(What the exercise asks) Each line of the records is to be copied verbatim.

(Stored entries)

(** C1. Header Locator: for every sheet and every scan depth, the search
    returns the index (and the cells) of the first row within the depth,
    and within the sheet, that has a cell other than [None] across the
    full column span; when there is no such row it finds nothing and
    leaves the initial index 1 and the empty header list, so that the
    header row is whatever the caller falls back on. The script scans
    with depth 9. *)
Theorem header_locator_first_nonempty_row (ws : worksheet) (depth : nat) :
  (∃ r, first_nonempty_row ws depth r ∧
        AnalyzeExcel.locate_header ws (depth + 1) = Ok (row_cells ws r, r))
  ∨ (no_nonempty_row ws depth ∧
     AnalyzeExcel.locate_header ws (depth + 1) = Ok ([], 1)).
Proof.
  unfold AnalyzeExcel.locate_header.
  assert (py_range 1 (min (depth + 1) (max_row ws + 1))
          = seq 1 (min depth (max_row ws))) as ->.
  { unfold py_range. f_equal. lia. }
  destruct (header_loop_seq ws (min depth (max_row ws)) 1 [] 1) as
    [(r & Hr & Hvalue & Hfirst & Hresult)|[Hnone Hresult]]; [lia | |].
  - left. exists r. split; [|exact Hresult].
    unfold first_nonempty_row. split_and!; [lia | lia | lia | exact Hvalue |].
    intros r' Hr'. apply Hfirst. lia.
  - right. split; [|exact Hresult].
    intros r Hr Hmax. apply Hnone. lia.
Qed.

(** ** [analyze_excel.py]: samples, column types and the whole function *)
Section AnalyzeSheet.

Import AnalyzeExcel.

Variable set_iter : PySet.t → list string.

Lemma locate_header_total ws stop :
  ∃ hdrs h, locate_header ws stop = Ok (hdrs, h) ∧ 1 ≤ h.
Proof.
  unfold locate_header. rewrite locate_header_rows.
  destruct (header_loop_seq ws (min (stop - 1) (max_row ws)) 1 [] 1 ltac:(lia))
    as [(r & Hr & _ & _ & Heq)|[_ Heq]]; eauto 6 with lia.
Qed.

Lemma sample_loop_ok ws rows : ∀ acc,
  Forall (λ r, 1 ≤ r) rows →
  sample_loop ws rows acc = Ok (acc ++ rows_with_value ws rows).
Proof.
  unfold rows_with_value.
  induction rows as [|r rows IH]; intros acc Hrows.
  - cbn. by rewrite app_nil_r.
  - inversion Hrows as [|?? Hr Hrows']; subst.
    cbn [sample_loop]. rewrite row_data_ok by done. cbn [bind].
    rewrite IH by done. rewrite fmap_cons, filter_cons.
    destruct (py_any _ _) eqn:Hany.
    + rewrite decide_True by done. by rewrite <- app_assoc.
    + rewrite decide_False by congruence. done.
Qed.

Lemma types_loop_ok ws c rows : ∀ s,
  1 ≤ c → Forall (λ r, 1 ≤ r) rows →
  types_loop ws c rows s = Ok (seen_kinds ws c rows s).
Proof.
  induction rows as [|r rows IH]; intros s Hc Hrows; [done|].
  inversion Hrows as [|?? Hr Hrows']; subst.
  cbn [types_loop]. rewrite cell_value_ok by done. cbn [bind].
  by rewrite IH.
Qed.

Lemma py_range_ge a b : Forall (λ r, a ≤ r) (py_range a b).
Proof.
  unfold py_range. apply Forall_forall. intros r Hr%elem_of_seq. lia.
Qed.

Lemma py_range_pos a b : 1 ≤ a → Forall (λ r, 1 ≤ r) (py_range a b).
Proof.
  intros Ha. eapply Forall_impl; [apply py_range_ge|]. simpl. lia.
Qed.

Lemma column_type_of_ok ws h c :
  1 ≤ h → 1 ≤ c →
  column_type_of set_iter ws h c =
    Ok {| column := py_or (cells ws h c) (VStr ("Column_" +:+ pretty c));
          types := if PySet.nonempty (column_kinds ws h c)
                   then set_iter (column_kinds ws h c)
                   else ["Empty/None"] |}.
Proof.
  intros Hh Hc. unfold column_type_of.
  rewrite cell_value_ok by done. cbn [bind].
  rewrite types_loop_ok by (done || apply py_range_pos; lia). done.
Qed.

Lemma analyze_sheet_ok wb name n ws hdrs h :
  get_sheet wb name = Ok ws →
  locate_header ws 10 = Ok (hdrs, h) →
  analyze_sheet set_iter wb name n = Ok (sheet_info_of set_iter name ws hdrs h n).
Proof.
  intros Hws Hloc.
  destruct (locate_header_total ws 10) as (hdrs' & h' & Hloc' & Hh).
  rewrite Hloc in Hloc'. injection Hloc' as <- <-.
  unfold analyze_sheet. rewrite Hws. cbn [bind]. rewrite Hloc. cbn [bind fst snd].
  rewrite sample_loop_ok by (apply py_range_pos; lia). cbn [bind app].
  rewrite py_range_1.
  rewrite (for_each_ok _ (λ c, {| column := py_or (cells ws h c) (VStr ("Column_" +:+ pretty c));
          types := if PySet.nonempty (column_kinds ws h c)
                   then set_iter (column_kinds ws h c)
                   else ["Empty/None"] |})).
  - done.
  - intros c Hc%elem_of_seq. apply column_type_of_ok; lia.
Qed.

(** The function never raises on a sheet of the workbook. *)
Lemma analyze_sheet_total wb name n ws :
  get_sheet wb name = Ok ws →
  ∃ hdrs h, locate_header ws 10 = Ok (hdrs, h) ∧ 1 ≤ h ∧
    analyze_sheet set_iter wb name n = Ok (sheet_info_of set_iter name ws hdrs h n).
Proof.
  intros Hws. destruct (locate_header_total ws 10) as (hdrs & h & Hloc & Hh).
  exists hdrs, h. split_and!; [done..|]. by apply analyze_sheet_ok.
Qed.

End AnalyzeSheet.

(** ** [analyze_excel.py]: the kinds collected for a column *)
Section Kinds.

Import AnalyzeExcel.

Lemma set_add_elem (x l : string) (s : PySet.t) :
  l ∈ PySet.add x s ↔ l = x ∨ l ∈ s.
Proof.
  unfold PySet.add. case_decide as Hx.
  - split; [by right | intros [->|?]; done].
  - rewrite elem_of_app, list_elem_of_singleton. tauto.
Qed.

(Answer space)
(** C1. Header Locator: for every sheet and every scan depth, the search
    returns the index (and the cells) of the first row within the depth,
    and within the sheet, that has a cell other than [None] across the
    full column span; when there is no such row it finds nothing and
    leaves the initial index 1 and the empty header list, so that the
    header row is whatever the caller falls back on. The script scans
    with depth 9. *)
Theorem header_locator_first_nonempty_row (ws : worksheet) (depth : nat) :
  (∃ r, first_nonempty_row ws depth r ∧
        AnalyzeExcel.locate_header ws (depth + 1) = Ok (row_cells ws r, r))
  ∨ (no_nonempty_row ws depth ∧
     AnalyzeExcel.locate_header ws (depth + 1) = Ok ([], 1)).
Proof.
  unfold AnalyzeExcel.locate_header.
  assert (py_range 1 (min (depth + 1) (max_row ws + 1))
          = seq 1 (min depth (max_row ws))) as ->.
  { unfold py_range. f_equal. lia. }
  destruct (header_loop_seq ws (min depth (max_row ws)) 1 [] 1) as
    [(r & Hr & Hvalue & Hfirst & Hresult)|[Hnone Hresult]]; [lia | |].
  - left. exists r. split; [|exact Hresult].
    unfold first_nonempty_row. split_and!; [lia | lia | lia | exact Hvalue |].
    intros r' Hr'. apply Hfirst. lia.
  - right. split; [|exact Hresult].
    intros r Hr Hmax. apply Hnone. lia.
Qed.

(** ** [analyze_excel.py]: samples, column types and the whole function *)
Section AnalyzeSheet.

Import AnalyzeExcel.

Variable set_iter : PySet.t → list string.

Lemma locate_header_total ws stop :
  ∃ hdrs h, locate_header ws stop = Ok (hdrs, h) ∧ 1 ≤ h.
Proof.
  unfold locate_header. rewrite locate_header_rows.
  destruct (header_loop_seq ws (min (stop - 1) (max_row ws)) 1 [] 1 ltac:(lia))
    as [(r & Hr & _ & _ & Heq)|[_ Heq]]; eauto 6 with lia.
Qed.

Lemma sample_loop_ok ws rows : ∀ acc,
  Forall (λ r, 1 ≤ r) rows →
  sample_loop ws rows acc = Ok (acc ++ rows_with_value ws rows).
Proof.
  unfold rows_with_value.
  induction rows as [|r rows IH]; intros acc Hrows.
  - cbn. by rewrite app_nil_r.
  - inversion Hrows as [|?? Hr Hrows']; subst.
    cbn [sample_loop]. rewrite row_data_ok by done. cbn [bind].
    rewrite IH by done. rewrite fmap_cons, filter_cons.
    destruct (py_any _ _) eqn:Hany.
    + rewrite decide_True by done. by rewrite <- app_assoc.
    + rewrite decide_False by congruence. done.
Qed.

Lemma types_loop_ok ws c rows : ∀ s,
  1 ≤ c → Forall (λ r, 1 ≤ r) rows →
  types_loop ws c rows s = Ok (seen_kinds ws c rows s).
Proof.
  induction rows as [|r rows IH]; intros s Hc Hrows; [done|].
  inversion Hrows as [|?? Hr Hrows']; subst.
  cbn [types_loop]. rewrite cell_value_ok by done. cbn [bind].
  by rewrite IH.
Qed.

Lemma py_range_ge a b : Forall (λ r, a ≤ r) (py_range a b).
Proof.
  unfold py_range. apply Forall_forall. intros r Hr%elem_of_seq. lia.
Qed.

Lemma py_range_pos a b : 1 ≤ a → Forall (λ r, 1 ≤ r) (py_range a b).
Proof.
  intros Ha. eapply Forall_impl; [apply py_range_ge|]. simpl. lia.
Qed.

Lemma column_type_of_ok ws h c :
  1 ≤ h → 1 ≤ c →
  column_type_of set_iter ws h c =
    Ok {| column := py_or (cells ws h c) (VStr ("Column_" +:+ pretty c));
          types := if PySet.nonempty (column_kinds ws h c)
                   then set_iter (column_kinds ws h c)
                   else ["Empty/None"] |}.
Proof.
  intros Hh Hc. unfold column_type_of.
  rewrite cell_value_ok by done. cbn [bind].
  rewrite types_loop_ok by (done || apply py_range_pos; lia). done.
Qed.

Lemma analyze_sheet_ok wb name n ws hdrs h :
  get_sheet wb name = Ok ws →
  locate_header ws 10 = Ok (hdrs, h) →
  analyze_sheet set_iter wb name n = Ok (sheet_info_of set_iter name ws hdrs h n).
Proof.
  intros Hws Hloc.
  destruct (locate_header_total ws 10) as (hdrs' & h' & Hloc' & Hh).
  rewrite Hloc in Hloc'. injection Hloc' as <- <-.
  unfold analyze_sheet. rewrite Hws. cbn [bind]. rewrite Hloc. cbn [bind fst snd].
  rewrite sample_loop_ok by (apply py_range_pos; lia). cbn [bind app].
  rewrite py_range_1.
  rewrite (for_each_ok _ (λ c, {| column := py_or (cells ws h c) (VStr ("Column_" +:+ pretty c));
          types := if PySet.nonempty (column_kinds ws h c)
                   then set_iter (column_kinds ws h c)
                   else ["Empty/None"] |})).
  - done.
  - intros c Hc%elem_of_seq. apply column_type_of_ok; lia.
Qed.

(** The function never raises on a sheet of the workbook. *)
Lemma analyze_sheet_total wb name n ws :
  get_sheet wb name = Ok ws →
  ∃ hdrs h, locate_header ws 10 = Ok (hdrs, h) ∧ 1 ≤ h ∧
    analyze_sheet set_iter wb name n = Ok (sheet_info_of set_iter name ws hdrs h n).
Proof.
  intros Hws. destruct (locate_header_total ws 10) as (hdrs & h & Hloc & Hh).
  exists hdrs, h. split_and!; [done..|]. by apply analyze_sheet_ok.
Qed.

End AnalyzeSheet.

(** ** [analyze_excel.py]: the kinds collected for a column *)
Section Kinds.

Import AnalyzeExcel.

Lemma set_add_elem (x l : string) (s : PySet.t) :
  l ∈ PySet.add x s ↔ l = x ∨ l ∈ s.
Proof.
  unfold PySet.add. case_decide as Hx.
  - split; [by right | intros [->|?]; done].
  - rewrite elem_of_app, list_elem_of_singleton. tauto.
Qed.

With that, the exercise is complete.